(Records excerpted from a collection)
[Start of section]
(* ===== verification/ServerInvariant.v ===== *)
(** * The invariant of the server and its reachable states

    [server_step] has one constructor per slot, timer and public operation; the
    invariant relates the socket flags, the timer, the two key tables and the
    pairing code, and holds in every reachable state. *)
From stdpp Require Import base gmap sets list strings relations.
From Stdlib Require Import ZArith Lia.
From S2P Require Import Prelude Qt World Crypto Reference CryptoTheorems ReplayGuard ReplayTheorems Server Scenario ServerLemmas ServerStream.

Record server_ok (s : Server) : Prop := {
  (** the UDP socket and the timer are up exactly when the TCP server listens *)
  ok_udp : udpBound s = listening s;
  ok_timer : discoveryTimer_ s = if listening s then Some 5000%Z else None;
  ok_port : listening s = true → (0 <= port_ s < 2 ^ 16)%Z;
  ok_keypair : listening s = true → length (publicKey (x25519KeyPair_ s)) = 32;
  (** a device has a signing key exactly when it has a session key; both have 32 bytes *)
  ok_dom : dom (pairedKeys_ s) = dom (sessionKeys_ s);
  ok_paired : map_Forall (λ id k, id ≠ [] ∧ length k = 32) (pairedKeys_ s);
  ok_session : map_Forall (λ id k, id ≠ [] ∧ length k = 32) (sessionKeys_ s);
  (** the pairing code is cleared or has sixteen characters *)
  ok_code : pairingCode_ s = [] ∨ length (pairingCode_ s) = 16;
}.

Section Steps.
Context `{Q : QtCore} `{O : OpenSSL}.

Inductive server_step : Sys → Sys → Prop :=
  | step_start net port b s s' :
      (0 <= port < 2 ^ 16)%Z → start net port s = Some (b, s') → server_step s s'
  | step_stop closes_now s s' : stop closes_now s = Some (tt, s') → server_step s s'
  | step_pairingPayload addresses host payload s s' :
      pairingPayload addresses host s = Some (payload, s') → server_step s s'
  | step_newConnection pending s s' : acceptConnections pending s = Some (tt, s') → server_step s s'
  | step_readyRead sender arrived s s' : readClient sender arrived s = Some (tt, s') → server_step s s'
  | step_disconnected sender s s' : clientDisconnected sender s = Some (tt, s') → server_step s s'
  | step_datagrams pending s s' : readDatagrams pending s = Some (tt, s') → server_step s s'
  | step_timeout s s' :
      is_Some (discoveryTimer_ (srv s)) → broadcastDiscovery s = Some (tt, s') → server_step s s'.

(** A computation that keeps the invariant. *)
Definition keeps_ok {A} (m : M Sys A) : Prop :=
  ∀ s, server_ok (srv s) → wlp m (λ _ s', server_ok (srv s')) s.
End Steps.

Section Preservation.
Context `{Q : QtCore} `{O : OpenSSL}.
Implicit Types (s : Sys).

Lemma keeps_ret {A} (a : A) : keeps_ok (mret a).
Proof. intros s Hs. by apply wlp_ret. Qed.

Lemma keeps_bind {A B} (m : M Sys A) (k : A → M Sys B) :
  keeps_ok m → (∀ a, keeps_ok (k a)) → keeps_ok (m ≫= k).
Proof. intros Hm Hk s Hs. apply wlp_bind. eapply wlp_mono; [|by apply Hm]. intros a s' Hs'. by apply Hk. Qed.

Lemma keeps_ret_bind {A B} (a : A) (k : A → M Sys B) : keeps_ok (k a) → keeps_ok (mret a ≫= k).
Proof. done. Qed.

Lemma keeps_in_world {A} (m : M World A) : keeps_ok (in_world m).
Proof. intros s Hs. by apply wlp_in_world. Qed.

Lemma keeps_get {A} (f : Server → A) : keeps_ok (server_get f).
Proof. intros s Hs. by apply wlp_server_get. Qed.

Lemma keeps_set f : (∀ v, server_ok v → server_ok (f v)) → keeps_ok (server_set f).
Proof. intros Hf s Hs. apply wlp_server_set. by apply Hf. Qed.

Lemma keeps_defined {A} (o : option A) : keeps_ok (defined o).
Proof. intros s Hs. by apply wlp_defined. Qed.

Lemma keeps_undefined {A} : keeps_ok (@undefined Sys A).
Proof. by intros s Hs. Qed.

Lemma keeps_for_each {B} (l : list B) (body : B → M Sys unit) :
  (∀ x, keeps_ok (body x)) → keeps_ok (for_each l body).
Proof. intros Hb. induction l; simpl; [apply keeps_ret|]. by apply keeps_bind. Qed.

(** Updates the invariant does not depend on. *)
Lemma ok_set_buffers f (s : Server) : server_ok s → server_ok (set_buffers f s).
Proof. by intros []. Qed.
Lemma ok_set_replayGuard g (s : Server) : server_ok s → server_ok (set_replayGuard g s).
Proof. by intros []. Qed.
Lemma ok_set_pairingCreatedAt t (s : Server) : server_ok s → server_ok (set_pairingCreatedAt t s).
Proof. by intros []. Qed.
Lemma ok_set_pairingCode c (s : Server) : c = [] ∨ length c = 16 → server_ok s → server_ok (set_pairingCode c s).
Proof. intros Hc []. by split. Qed.

Lemma ok_pair id signingKey shared (s : Server) :
  id ≠ [] → length signingKey = 32 → length shared = 32 → server_ok s →
  server_ok (set_sessionKeys <[id := shared]> (set_pairedKeys <[id := signingKey]> s)).
Proof.
  intros Hid Hk Hs []. split; simpl; try done.
  - rewrite !dom_insert_L. by rewrite ok_dom0.
  - by apply map_Forall_insert_2.
  - by apply map_Forall_insert_2.
Qed.
End Preservation.

Ltac keeps_step :=
  lazymatch goal with
  | |- keeps_ok (_ ≫= _) => apply keeps_bind; [|intros]
  | |- keeps_ok (mret _) => apply keeps_ret
  | |- keeps_ok (in_world _) => apply keeps_in_world
  | |- keeps_ok (server_get _) => apply keeps_get
  | |- keeps_ok (server_set (set_buffers _)) => apply keeps_set, ok_set_buffers
  | |- keeps_ok (server_set (set_replayGuard _)) => apply keeps_set, ok_set_replayGuard
  | |- keeps_ok (server_set (set_pairingCreatedAt _)) => apply keeps_set, ok_set_pairingCreatedAt
  | |- keeps_ok (defined _) => apply keeps_defined
  | |- keeps_ok undefined => apply keeps_undefined
  | |- keeps_ok (for_each _ _) => apply keeps_for_each; intros
  | |- keeps_ok (match ?x with _ => _ end) => destruct x
  end.
Ltac keeps := repeat (keeps_step; cbn beta iota zeta).

Section Operations.
Context `{Q : QtCore} `{O : OpenSSL} {QL : QtLaws Q}.
Implicit Types (s : Sys).

Lemma newPairingCode_length w code w' : newPairingCode w = Some (code, w') → length code = 16.
Proof.
  unfold newPairingCode. rewrite (bind_run _ _ _ _ _ (generate64_run w)).
  unfold mret, M_ret. intros [= <- _]. rewrite rightJustified_length.
  pose proof (QString_number16_length _ (random_range w 0)). lia.
Qed.

Lemma keeps_new_code {B} (k : unit → M Sys B) :
  keeps_ok (k tt) →
  keeps_ok (code ← in_world newPairingCode; x ← server_set (set_pairingCode code); k x).
Proof.
  intros Hk s Hs. apply wlp_bind, wlp_in_world. intros code w' H. apply wlp_bind, wlp_server_set.
  apply Hk. simpl. apply ok_set_pairingCode; [|done]. right. by eapply newPairingCode_length.
Qed.

Lemma broadcastDiscovery_ok : keeps_ok broadcastDiscovery.
Proof. unfold broadcastDiscovery. keeps. Qed.

Lemma encryptedResponse_ok id payload : keeps_ok (encryptedResponse id payload).
Proof. unfold encryptedResponse. keeps. Qed.

Lemma decryptRequest_ok envelope : keeps_ok (decryptRequest envelope).
Proof. unfold decryptRequest. keeps. Qed.

Lemma authorize_ok id nonce timestamp signature : keeps_ok (authorize id nonce timestamp signature).
Proof. unfold authorize. keeps. Qed.

Lemma handleSecure_ok request : keeps_ok (handleSecure request).
Proof.
  unfold handleSecure, handleChallenge, handleVerify.
  repeat lazymatch goal with
  | |- keeps_ok (decryptRequest _) => apply decryptRequest_ok
  | |- keeps_ok (encryptedResponse _ _) => apply encryptedResponse_ok
  | |- keeps_ok (authorize _ _ _ _) => apply authorize_ok
  | _ => keeps_step; cbn beta iota zeta
  end.
Qed.

Lemma handlePair_ok request : keeps_ok (handlePair request).
Proof.
  unfold handlePair. set (id := field request "device_id").
  set (signingKey := hexField request "public_key"). apply keeps_bind; [apply keeps_get|]. intros code.
  destruct (isEmpty id) eqn:Eid; [apply keeps_ret_bind; keeps|].
  destruct (Nat.eqb_spec (length signingKey) 32) as [Hk|]; [|apply keeps_ret_bind; keeps].
  cbn [orb negb]. apply keeps_bind; [keeps|]. intros [|]; [keeps|].
  apply keeps_bind; [apply keeps_get|]. intros keys. apply keeps_bind; [apply keeps_in_world|].
  intros [shared error]. destruct (Nat.eqb_spec (length shared) 32) as [Hs|]; [|cbn [negb]; keeps].
  cbn [negb]. intros s Hok. apply wlp_bind, wlp_server_set, wlp_bind, wlp_server_set,
    wlp_bind, wlp_server_set. simpl.
  eapply (keeps_bind (in_world (emit (deviceChanged id true)))); [keeps|intros; keeps|].
  simpl. apply ok_set_pairingCode; [by left|]. apply isEmpty_false in Eid. by apply ok_pair.
Qed.

Lemma processLine_ok socket line : keeps_ok (processLine socket line).
Proof.
  unfold processLine, reply.
  repeat lazymatch goal with
  | |- keeps_ok (handlePair _) => apply handlePair_ok
  | |- keeps_ok (handleSecure _) => apply handleSecure_ok
  | _ => keeps_step; cbn beta iota zeta
  end.
Qed.

Lemma processBuffer_ok fuel socket : keeps_ok (processBuffer fuel socket).
Proof.
  induction fuel as [|fuel IH]; cbn [processBuffer]; [keeps|].
  apply keeps_bind; [keeps|intros buffer]. destruct (bool_decide _); [|keeps].
  apply keeps_bind; [keeps|intros n]. apply keeps_bind; [keeps|intros _].
  apply keeps_bind; [destruct (isEmpty _); [keeps|apply processLine_ok]|done].
Qed.

Lemma readClient_ok sender arrived : keeps_ok (readClient sender arrived).
Proof.
  unfold readClient. destruct sender; [|keeps].
  apply keeps_bind; [keeps|intros b]. apply keeps_bind; [keeps|intros _]. apply processBuffer_ok.
Qed.

Lemma readDatagrams_ok pending : keeps_ok (readDatagrams pending).
Proof.
  unfold readDatagrams. apply keeps_for_each. intros d.
  destruct (fromJson d); [|keeps]. destruct (bool_decide _); [apply broadcastDiscovery_ok|keeps].
Qed.

Lemma acceptConnections_ok pending : keeps_ok (acceptConnections pending).
Proof. unfold acceptConnections. keeps. Qed.

Lemma clientDisconnected_ok sender : keeps_ok (clientDisconnected sender).
Proof. unfold clientDisconnected. keeps. Qed.

Lemma pairingPayload_ok addresses host : keeps_ok (pairingPayload addresses host).
Proof.
  unfold pairingPayload. apply keeps_bind; [keeps|intros code]. apply keeps_bind; [keeps|].
  intros [|]; [|keeps]. apply keeps_bind; [|intros; keeps].
  apply (keeps_new_code (λ _, now ← in_world currentSecsSinceEpoch; server_set (set_pairingCreatedAt now))).
  keeps.
Qed.

(** [stop] in pieces: with the timer gone the loop keeps the rest of the invariant. *)
Lemma stop_ok closes_now : keeps_ok (stop closes_now).
Proof.
  intros s Hs. unfold stop.
  set (P := λ s', server_ok (set_discoveryTimer (if listening (srv s') then Some 5000%Z else None) (srv s'))
                  ∧ discoveryTimer_ (srv s') = None).
  apply wlp_bind, wlp_server_get, wlp_bind.
  eapply wlp_mono with (P := λ _, P).
  2: { destruct (discoveryTimer_ (srv s)) as [t|] eqn:Et; cbn [is_some].
       - apply wlp_bind, wlp_in_world. intros _ w' _. apply wlp_server_set. destruct Hs. split; [by split|done].
       - apply wlp_ret. destruct Hs. split; [by split|done]. }
  intros _ s1 H1. apply wlp_bind, wlp_server_get, wlp_bind.
  eapply wlp_mono; [|apply (wlp_for_each _ _ P); [|done]].
  2: { intros socket s2 _ [H2 Et]. apply wlp_bind, wlp_in_world. intros _ w' _. destruct (closes_now socket).
       - unfold clientDisconnected. apply wlp_bind, wlp_server_set, wlp_bind, wlp_in_world.
         intros _ w1 _. apply wlp_in_world. intros _ w2 _. destruct H2. split; [by split|done].
       - by apply wlp_ret. }
  intros _ s2 [H2 Et]. apply wlp_bind, wlp_server_set, wlp_bind, wlp_in_world. intros _ w1 _.
  apply wlp_bind, wlp_server_set, wlp_bind, wlp_in_world. intros _ w2 _.
  apply wlp_bind, wlp_server_set, wlp_in_world. intros _ w3 _. simpl. destruct H2. by split.
Qed.

Lemma start_ok net port : (0 <= port < 2 ^ 16)%Z → keeps_ok (start net port).
Proof.
  intros Hp s Hs. unfold start. apply wlp_bind, wlp_server_get.
  unfold isRunning. destruct (listening (srv s)) eqn:El; [by apply wlp_ret|].
  apply wlp_bind, wlp_server_set. simpl.
  assert (server_ok (set_port port (srv s))) as H1 by (destruct Hs; split; simpl in *; try congruence; done).
  assert (listening (set_port port (srv s)) = false) as E1 by done.
  assert (port_ (set_port port (srv s)) = port) as Ep by done.
  generalize dependent (set_port port (srv s)). intros s1 H1 E1 Ep.
  apply wlp_bind, wlp_server_get. simpl.
  destruct (Nat.eqb_spec (length (publicKey (x25519KeyPair_ s1))) 32) as [Hk|]; cbn [negb].
  2: { by apply (keeps_bind _ _ (keeps_in_world _) (λ _, keeps_ret _)). }
  apply wlp_bind, wlp_in_world. intros code w1 Hcode. apply newPairingCode_length in Hcode.
  apply wlp_bind, wlp_server_set, wlp_bind, wlp_in_world. intros now w2 _.
  apply wlp_bind, wlp_server_set. simpl.
  destruct (listen_ok net); cbn [negb];
    [|apply (keeps_bind _ _ (keeps_in_world _) (λ _, keeps_ret _)); destruct H1; by split; auto].
  apply wlp_bind, wlp_in_world. intros _ w3 _. apply wlp_bind, wlp_server_set. simpl.
  destruct (bind_ok net); cbn [negb].
  - apply wlp_bind, wlp_in_world. intros _ w4 _. apply wlp_bind, wlp_server_set.
    apply wlp_bind, wlp_server_set, wlp_bind, wlp_in_world. intros _ w5 _. simpl.
    apply (keeps_bind _ _ broadcastDiscovery_ok); [intros; keeps|].
    destruct H1; split; simpl in *; auto; intros; lia.
  - apply wlp_bind, wlp_in_world. intros _ w4 _. apply wlp_bind, wlp_in_world. intros _ w5 _.
    apply wlp_bind, wlp_server_set, wlp_ret. destruct H1. rewrite E1 in *. split; simpl in *; auto; intros; congruence.
Qed.

Lemma Server_new_ok w (s : Server) w' : Server_new w = Some (s, w') → server_ok s.
Proof.
  unfold Server_new. intros (r & w1 & _ & H)%M_bind_Some.
  apply M_bind_Some in H as ([keys err] & w2 & _ & H). unfold mret, M_ret in H. simplify_eq.
  split; simpl; try done; by left.
Qed.

Lemma server_step_ok s s' : server_ok (srv s) → server_step s s' → server_ok (srv s').
Proof.
  intros Hs Hstep. destruct Hstep as
    [net p b s s' Hp H|cl s s' H|ad h pl s s' H|pe s s' H|se ar s s' H|se s s' H|pe s s' H|s s' _ H];
    [eapply start_ok|eapply stop_ok|eapply pairingPayload_ok|eapply acceptConnections_ok
    |eapply readClient_ok|eapply clientDisconnected_ok|eapply readDatagrams_ok|eapply broadcastDiscovery_ok];
    done.
Qed.

(** C13: in every state reachable from the constructor through any sequence of slots, timer
    events and calls, the socket flags and the timer agree, every paired device has a
    32-byte signing key and a 32-byte session key under a non-empty identifier, and the
    pairing code is cleared or has sixteen characters. *)
Theorem reachable_server_ok w (s : Server) w' s' :
  Server_new w = Some (s, w') → rtc server_step (mkSys s w') s' → server_ok (srv s').
Proof.
  intros Hnew Hsteps. apply Server_new_ok in Hnew.
  change s with (srv (mkSys s w')) in Hnew. revert Hnew Hsteps.
  generalize (mkSys s w'). intros s0 H0. induction 1; eauto using server_step_ok.
Qed.
End Operations.

(** *** Witness *)

Lemma reachable_server_ok_witness : server_ok (srv demo_accepted).
Proof.
  apply (reachable_server_ok demo_world (srv demo_new) (wrld demo_new)); [exact demo_new_run|].
  change (rtc server_step (mkSys (srv demo_new) (wrld demo_new)) demo_accepted).
  rewrite sys_eta. eapply rtc_l; [apply (step_start demo_net 43295 true _ demo_started); [lia|exact demo_start_run]|].
  eapply rtc_l; [apply (step_newConnection [(demo_socket, QStringLiteral "127.0.0.1")] _ demo_accepted); exact demo_accept_run|].
  apply rtc_refl.
Defined.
[End of section]
Having output the line that contains "[server_step] has one", stop. Every line before it, back to the first line of the data, must be reproduced exactly.

**Your solution**
(* ===== verification/ServerInvariant.v ===== *)
(** * The invariant of the server and its reachable states

    [server_step] has one constructor per slot, timer and public operation; the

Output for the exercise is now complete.